Связь умирающего или умершего человека с собакой в славянской традиции не случайна и восходит к языческим представлениям. Анализируя древнерусский погребальный обряд на основании данных археологических раскопок Гнездовского некрополя, Ю. Э. Жарнов констатирует: «Видовой набор фаунистического комплекса ограничивается фактически тремя видами: лошадью, собакой, птицей (курицей). <.. > Сравнительный анализ имеющегося материала с данными исторических и этнографических источников показал, что лошадь, собака и птица в погребальном культе играют роль «проводников из посюстороннего в потусторонний мир». Предложенная интерпретация должна пониматься как система с достаточно автономными элементами (конь, собака, птица); эта система входит в общую систему погребального культа и фактически дублирует такой универсальный способ «переправы», как сожжение»{419}. Археологические данные о языческой эпохе подтверждают и письменные источники того времени. Побывавший на Волге в 922 г. арабский путешественник Ахмед ибн-Фадлан оставил нам чрезвычайно интересное описание похорон знатного руса, которое он видел своими глазами. Перед тем как предать огню тело покойного, соплеменники «принесли также собаку, рассекли ее на две части и бросили в судно. Затем принесли все его оружие и положили о бок ему; затем взяли двух лошадей, гоняли их, пока они не вспотели, затем их разрубили мечами и мясо их бросили в судно; затем привели двух быков, также разрубили их и бросили в судно; затем принесли петуха и курицу, зарезали их и бросили туда же»{420}. Как видим, перечень жертвенных животных почти полностью совпадает с данными археологических раскопок, добавочное включение в него быков объясняется тем, что они были посвящены Перуну как богу загробного царства. Весьма показательно, что собака стоит в этом описании на первом месте среди принесенных в жертву животных, что недвусмысленно указывает на ее особую значимость в погребальном ритуале. Таким образом, мы видим, что, несмотря на принятие христианства, принесшего с собой новую погребальную обрядность, пережитки языческих представлений в этой сфере продолжали бытовать в народной среде в разных местах славянского мира еще почти целое тысячелетие. Однако идея о связи собаки с погребальным ритуалом древнее эпохи древнерусского язычества.

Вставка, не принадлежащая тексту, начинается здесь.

(** ** The recovery policy *)
Definition rank (p : RecoveryPolicyStatus) : Z := match p with insufficient => 0 | sufficient => 1 | strong => 2 end.
Definition nonEvmCount (ws : list VaultWrapper) : Z :=
  Z.of_nat (length (selectWhere countsNonEvm (selectWhere isActive ws))).
Definition hasStrong (ws : list VaultWrapper) : bool := existsb isStrong (selectWhere isActive ws).
Lemma evaluate_counts ws o :
  evaluateRecoveryPolicy ws o =
    if negb (allowEvmOnly o) && (nonEvmCount ws =? 0) then insufficient
    else if nonEvmCount ws <? min o then insufficient
    else if mainnet o then (if (2 <=? nonEvmCount ws) && hasStrong ws then strong else insufficient)
    else if hasStrong ws && (2 <=? nonEvmCount ws) then strong else sufficient.
Proof. done. Qed.
Lemma count_cons w ws :
  nonEvmCount (w :: ws) = (if isActive w && countsNonEvm w then 1 else 0) + nonEvmCount ws /\
  hasStrong (w :: ws) = isActive w && isStrong w || hasStrong ws.
Proof.
  unfold nonEvmCount, hasStrong, selectWhere. rewrite filter_cons. destruct (isActive w) eqn:Ea.
  - rewrite decide_True by done. rewrite filter_cons. cbn [existsb]. split; [|done].
    destruct (countsNonEvm w); [rewrite decide_True by done; simpl; lia|rewrite decide_False by auto; simpl; lia].
  - rewrite decide_False by auto. done.
Qed.

(** The recovery policy: exactly when a vault is accepted as sufficient and
    as strong; wrappers that are revoked never count and EVM or diagnostic
    ones only help when no other is demanded; adding a wrapper never lowers
    the status, and on mainnet the answer is never merely sufficient. *)
Theorem recovery_policy_spec ws o :
  (evaluateRecoveryPolicy ws o = strong <->
     min o <= nonEvmCount ws /\ 2 <= nonEvmCount ws /\ hasStrong ws = true) /\
  (evaluateRecoveryPolicy ws o = sufficient <->
     mainnet o = false /\ min o <= nonEvmCount ws /\ (allowEvmOnly o = true \/ 1 <= nonEvmCount ws) /\
     (nonEvmCount ws < 2 \/ hasStrong ws = false)) /\
  (forall w, isActive w = false -> evaluateRecoveryPolicy (w :: ws) o = evaluateRecoveryPolicy ws o) /\
  (forall w, rank (evaluateRecoveryPolicy ws o) <= rank (evaluateRecoveryPolicy (w :: ws) o)).
Proof.
  assert (0 <= nonEvmCount ws) as Hn by (unfold nonEvmCount; lia).
  assert (forall w, isActive w = false -> evaluateRecoveryPolicy (w :: ws) o = evaluateRecoveryPolicy ws o) as Hr.
  { intros w Hw. rewrite !evaluate_counts. destruct (count_cons w ws) as [-> ->]. by rewrite Hw. }
  rewrite !evaluate_counts. split_and!; [| |exact Hr|].
  - repeat case_match; split; intros Hx; first [discriminate Hx|lia|reflexivity].
  - repeat case_match; split; intros Hx; first [discriminate Hx|reflexivity|lia].
  - intros w. rewrite evaluate_counts. destruct (count_cons w ws) as [-> ->].
    set (d := if isActive w && countsNonEvm w then 1 else 0). assert (0 <= d) as Hd by (unfold d; case_match; lia).
    clearbody d. repeat case_match; simpl; lia.
Qed.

О глубокой древности возникновения подобных представлений говорит и данное Гомером описание устроенного Ахиллом торжественного погребения Патрокла:
Сверху костра положили мертвого, скорбные сердцем;
Множество тучных овец и великих волов криворогих,
Подле костра заколов, обрядили; и туком, от всех их
Собранным, тело Патрокла покрыл Ахиллес благодушный
С ног до главы; а кругом разбросал обнаженные туши;
Там же расставил он с медом и с светлым елеем кувшины,
Все их к одру прислонив; четырех он коней гордовыйных
С страшною силой поверг на костер, глубоко стеная.

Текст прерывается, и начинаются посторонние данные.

(* ===== verification/Schemas.v ===== *)
(** * Request schemas (apps/api/src/schemas.ts, packages/rfq-types)

    The zod schemas as data.  zod is a third-party library: what it returns
    for a schema and a value is the class parameter [Zod]. *)
From S2P Require Import Prelude JsText JsCollections Json Jsonb Database Runtime.
Import JsText Json Runtime.

Module Schemas.

Inductive check := Min (n : Z) | Max (n : Z) | Regex (re : string) | UuidFormat | Email | Url | Datetime | Int | Positive.
Inductive zschema :=
| ZString (cs : list check)
| ZNumber (cs : list check)
| ZBool
| ZLiteral (j : json)
| ZEnum (l : list string)
| ZRecord (* of unknown *)
| ZArray (s : zschema) (cs : list check)
| ZObject (fields : list (string * zschema))
| ZOptional (s : zschema)
| ZDefault (s : zschema) (j : json)
| ZRefine (s : zschema) (refinement : string).

(** [schema.parse(value)]: the parsed value, or a ZodError. *)
Class Zod := zodParse : zschema -> json -> option json.
(** The error handler answers a ZodError with 400. *)
Definition zodError : error := Error (Some 400) "invalid request body".
Definition parse `{Zod} (s : zschema) (j : json) : result json :=
  match zodParse s j with Some v => Ok v | None => Throw zodError end.
(** zod strips the members an object schema does not name. *)
Class ZodLaws `{Zod} : Prop :=
  zod_strips fields j v : zodParse (ZObject fields) j = Some v ->
    exists kvs, v = JObj kvs /\ forall k, k ∈ kvs.*1 -> k ∈ fields.*1.
(** No member of the value is dropped or filled in by the schema. *)
Fixpoint covers (s : zschema) (j : json) : bool :=
  match s with
  | ZObject fields =>
      match j with
      | JObj kvs =>
          forallb (fun kv => bool_decide (kv.1 ∈ fields.*1)) kvs
          && (fix go (fields : list (string * zschema)) : bool :=
                match fields with
                | [] => true
                | (k, s') :: fields => match JsMap.get kvs k with Some v => covers s' v | None => true end && go fields
                end) fields
      | _ => true
      end
  | ZArray s' _ => match j with JArr l => forallb (covers s') l | _ => true end
  | ZOptional s' | ZRefine s' _ => covers s' j
  | ZDefault _ _ => false
  | _ => true
  end.
(** What such a schema accepts is returned as a copy: the same members. *)
Class ZodKeeps `{Zod} : Prop :=
  zod_keeps s j v : covers s j = true -> zodParse s j = Some v -> Jsonb.same v j.
(** A member that has to be a string is one, and is passed on. *)
Class ZodTexts `{Zod} : Prop :=
  zod_texts fields j v k checks : zodParse (ZObject fields) j = Some v -> (k, ZString checks) ∈ fields ->
    exists x, field v k = JStr x /\ field j k = JStr x.
(** For the witnesses: accept every value, strip the top level. *)
Definition toyZod : Zod := fun s j =>
  match s, j with
  | ZObject fields, JObj kvs => Some (JObj (selectWhere (fun kv => bool_decide (kv.1 ∈ fields.*1)) kvs))
  | ZObject _, _ => None
  | _, _ => Some j
  end.
Lemma toyZod_laws : @ZodLaws toyZod.
Proof.
  intros fields [| | | | |kvs] v; try done. intros [= <-]. eexists. split; [done|].
  intros k (x & -> & [_ Hx%bool_decide_eq_true]%elem_of_selectWhere)%list_elem_of_fmap. done.
Qed.

Lemma toyZod_keeps : @ZodKeeps toyZod.
Proof.
  intros s j v Hc Hp. assert (v = j) as ->; [|done]. destruct s as [| | | | | | |fields| | |]; try by injection Hp. destruct j as [| | | | |kvs]; try done.
  injection Hp as <-. f_equal. cbn [covers] in Hc. apply andb_true_iff in Hc as [Hc _]. clear -Hc. induction kvs as [|kv kvs IH]; [done|].
  apply andb_true_iff in Hc as [Hk Hc]. unfold selectWhere in *. rewrite filter_cons, decide_True by (by rewrite Hk). by rewrite IH.
Qed.

(** The same, and members that have to be strings are tested. *)
Definition textMember (kvs : list (string * json)) (f : string * zschema) : bool :=
  match f.2 with ZString _ => match JsMap.get kvs f.1 with Some (JStr _) => true | _ => false end | _ => true end.
Definition strictZod : Zod := fun s j =>
  match s, j with
  | ZObject fields, JObj kvs => if forallb (textMember kvs) fields then toyZod s j else None
  | _, _ => toyZod s j
  end.
Lemma get_stripped (p : string -> bool) kvs k (v : json) : JsMap.get kvs k = Some v -> p k = true ->
  JsMap.get (selectWhere (fun kv => p kv.1) kvs) k = Some v.
Proof.
  intros Hg Hp. revert Hg. unfold selectWhere. induction kvs as [|[k' v'] kvs IH]; [done|]. cbn [JsMap.get]. rewrite filter_cons. cbn [fst].
  case_bool_decide as E; [subst k'; rewrite decide_True by (by rewrite Hp); intros [= ->]; cbn [JsMap.get]; by rewrite bool_decide_true|].
  intros Hg. destruct (decide (Is_true (p k'))); [|by apply IH]. cbn [JsMap.get]. rewrite bool_decide_false by done. by apply IH.
Qed.
Lemma strictZod_laws : @ZodLaws strictZod.
Proof.
  intros fields j v. unfold zodParse, strictZod. destruct j; try apply toyZod_laws. destruct (forallb _ _); [apply toyZod_laws|done].
Qed.
Lemma strictZod_texts : @ZodTexts strictZod.
Proof.
  intros fields [| | | | |kvs] v k checks; try done. unfold zodParse, strictZod. destruct (forallb _ _) eqn:Ef; [|done]. intros [= <-] Hk.
  rewrite forallb_forall in Ef. specialize (Ef _ (proj1 (list_elem_of_In _ _) Hk)). unfold textMember in Ef. cbn [fst snd] in Ef.
  destruct (JsMap.get kvs k) as [[]|] eqn:Eg; try done. exists s. cbn [field]. rewrite Eg. split; [|done].
  pose proof (get_stripped (fun x => bool_decide (x ∈ fields.*1)) _ _ _ Eg) as E. cbn beta in E. rewrite E; [done|].
  apply bool_decide_eq_true. by apply (list_elem_of_fmap_2 fst _ (k, ZString checks)).
Qed.

Definition str1 := ZString [Min 1].
Definition digits := ZString [Regex "^\d+$"].
Definition posInt := ZNumber [Int; Positive].
Definition obj := ZObject.

Definition idempotencyHeader := obj [("idempotency-key", ZString [Min 8])].
Definition prepareDepositSchema := obj
  [("amount_usdc_6dp", digits); ("asset_id", str1); ("owner_public_key", str1); ("spend_public_key", str1);
   ("compliance_tag", str1); ("source_context", str1); ("memo_commitment", str1);
   ("encrypted_note_payload_hash", str1); ("policy_id", str1); ("shade_vault_contract", str1)].
Definition proofRequestSchema := obj
  [("proof_type", ZEnum ["deposit_note_mint"; "withdraw_public"; "withdraw_cctp"; "rfq_settlement"; "private_transfer"]);
   ("public_inputs", ZRecord); ("witness", ZOptional ZRecord)].
Definition withdrawalSchema := obj
  [("root", str1); ("nullifier", str1); ("asset_id", str1); ("amount_public", digits); ("recipient", str1);
   ("relayer_fee", digits); ("deadline_ledger", posInt); ("policy_id", str1); ("pool_id", str1); ("chain_id", str1)].
Definition quoteAcceptanceSchema := obj [("intent_hash", str1); ("user_signature_hash", str1)].
Definition lockSchema := obj
  [("solver_id", str1); ("lock_hash", str1); ("amount", str1); ("asset", str1); ("expires_at_ledger", posInt)].
Definition fillSchema := obj
  [("quote_id", ZString [UuidFormat]); ("fill_receipt_hash", str1); ("destination_tx_hash", ZOptional (ZString []));
   ("amount", str1); ("recipient", str1)].
Definition settlementSchema := obj
  [("intent_hash", str1); ("quote_id", ZString [UuidFormat]); ("fill_id", ZOptional (ZString []));
   ("fill_receipt_hash", ZOptional (ZString [])); ("proof_job_id", str1); ("nullifier", str1)].
Definition cctpExitSchema := obj
  [("nullifier", str1); ("destination_domain", ZNumber [Int]); ("destination_recipient", str1);
   ("amount_usdc_7dp", digits); ("relayer_fee", digits)].
Definition walletTypes := ZEnum ["EVM"; "STELLAR"].
Definition authNonceSchema := obj [("wallet_type", walletTypes); ("address", str1)].
Definition authVerifySchema := obj [("address", str1); ("signature", str1); ("nonce", str1)].
Definition updateMeSchema := obj
  [("display_name", ZOptional (ZString [Max 100])); ("email", ZOptional (ZString [Email; Max 200]));
   ("avatar_url", ZOptional (ZString [Url; Max 500])); ("preferences", ZOptional ZRecord)].
Definition addWalletSchema := obj [("wallet_type", walletTypes); ("address", str1); ("signature", str1); ("nonce", str1)].
Definition noteBackupSchema := obj
  [("commitment", str1); ("encrypted_payload", str1); ("encryption_version", ZDefault (ZString []) (JStr "v1"))].
Definition requestQuotesSchema := obj [("amount", digits); ("expiry_ledger", ZOptional posInt)].
Definition vaultWrapperSchema := obj
  [("id", ZString []);
   ("type", ZEnum ["passkey_prf"; "stellar_ed25519_signature"; "recovery_file_secret"; "recovery_kit_password"; "evm_signature"]);
   ("status", ZEnum ["active"; "revoked"]); ("kdf", ZEnum ["HKDF-SHA256"; "PBKDF2-SHA256"]); ("salt", ZString []);
   ("wrapped_key", ZString []); ("diagnostic_only", ZOptional ZBool); ("metadata", ZRecord)].
Definition encryptedVaultEnvelopeSchema := obj
  [("version", ZLiteral (JStr "shade-encrypted-vault-v1")); ("vault_id", str1); ("privy_user_id", str1);
   ("cipher", obj [("name", ZLiteral (JStr "AES-256-GCM")); ("iv", ZString []); ("tagLength", ZLiteral (JNum 128))]);
   ("aad", ZRecord); ("ciphertext", str1); ("wrappers", ZArray vaultWrapperSchema [])].
Definition addWrapperSchema := obj [("wrapper", vaultWrapperSchema); ("envelope", encryptedVaultEnvelopeSchema)].
Definition evmAddress := ZString [Regex "^0x[a-fA-F0-9]{40}$"].
Definition userDepositPrepareSchema := obj
  [("amount_usdc_6dp", digits); ("source_chain", str1); ("source_wallet_address", evmAddress); ("vault_id", str1);
   ("commitment", str1); ("encrypted_note_payload_hash", str1); ("policy_id", str1)].
Definition burnSubmittedSchema := obj
  [("burn_tx_hash", ZString [Regex "^0x[a-fA-F0-9]{64}$"]); ("source_chain", str1); ("source_wallet_address", evmAddress)].
Definition syncPrivyWalletsSchema := obj
  [("wallets", ZArray (ZRefine (obj
     [("wallet_type", walletTypes);
      ("wallet_source", ZOptional (ZEnum ["privy_embedded"; "external"; "freighter"; "legacy"]));
      ("chain", str1); ("address", str1); ("privy_wallet_id", ZOptional (ZString []))])
     "EVM: /^0x[a-fA-F0-9]{40}$/, STELLAR: /^G[A-Z2-7]{55}$/") [Min 1])].
Definition noteRecoverSchema := obj [("vault_id", ZOptional str1)].
Definition verifyBackupSchema := obj
  [("verification", obj
     [("vault_id", str1); ("decrypted_vault_hash", ZString [Min 8]); ("commitments_hash", str1);
      ("method", ZEnum ["stellar_ed25519_signature"; "recovery_file_secret"; "recovery_kit_password"; "passkey_prf"]);
      ("verified_at_client", str1)])].
Definition viewKeyReportSchema := obj
  [("settlement_ids", ZDefault (ZArray str1 [Max 200]) (JArr [])); ("note_commitments", ZDefault (ZArray str1 [Max 200]) (JArr []));
   ("time_range_from", ZOptional (ZString [Datetime])); ("time_range_to", ZOptional (ZString [Datetime]));
   ("quote_id", ZOptional str1); ("policy_id", ZOptional str1); ("anchor_id", ZOptional str1);
   ("disclose_amounts", ZDefault ZBool (JBool false));
   ("attachment_recipient_pubkey", ZOptional (ZString [Regex "^[0-9a-fA-F]{64}$"]))].

(** ** packages/rfq-types *)
Definition encryptedShareSchema := obj [("nodeId", str1); ("ciphertext", str1); ("nonce", str1); ("senderPubkey", str1)].
Definition intentSchema := obj
  [("intent_type", ZLiteral (JStr "PRIVATE_RFQ")); ("version", ZLiteral (JStr "1.0")); ("user_pubkey_commitment", str1);
   ("input_asset", str1); ("output_asset", str1); ("amount_mode", ZEnum ["exact_in"; "exact_out"; "max_in"]);
   ("amount_commitment", str1); ("min_output_commitment", str1); ("expiry_ledger", posInt);
   ("allowed_solvers_root", str1); ("compliance_policy_id", str1); ("destination_commitment", str1);
   ("replay_domain", ZLiteral (JStr "shade:stellar:testnet:rfq:v1")); ("signature", str1);
   ("note_nullifier", ZOptional str1); ("note_commitment", ZOptional str1); ("recipient_commitment", ZOptional str1);
   ("encrypted_shares", ZOptional (ZArray encryptedShareSchema []))].
Definition decimal := ZString [Regex "^\d+(\.\d+)?$"].
Definition quoteSchema := obj
  [("quote_id", ZString [UuidFormat]); ("intent_hash", str1); ("solver_id", str1); ("input_asset", str1);
   ("output_asset", str1); ("gross_input", decimal); ("net_output", decimal); ("fee", decimal);
   ("valid_until_ledger", posInt); ("solver_inventory_commitment", str1);
   ("settlement_method", ZEnum ["private_note"; "stellar_payout"; "cctp_exit"; "proof_of_fill"]); ("quote_signature", str1)].
End Schemas.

Девять псов у царя, при столе его вскормленных, было;
Двух и из них заколол и на сруб обезглавленных бросил;
Бросил туда ж и двенадцать троянских юношей славных,
Медью убив их…
Легко заметить, что погребение Патрокла весьма напоминает описанное ибн-Фадланом похороны знатного руса, произошедшее более двух тысяч лет спустя Троянской войны. Хоть перечень жертв слегка варьируется, включение в их состав лошади и собаки остается неизменным.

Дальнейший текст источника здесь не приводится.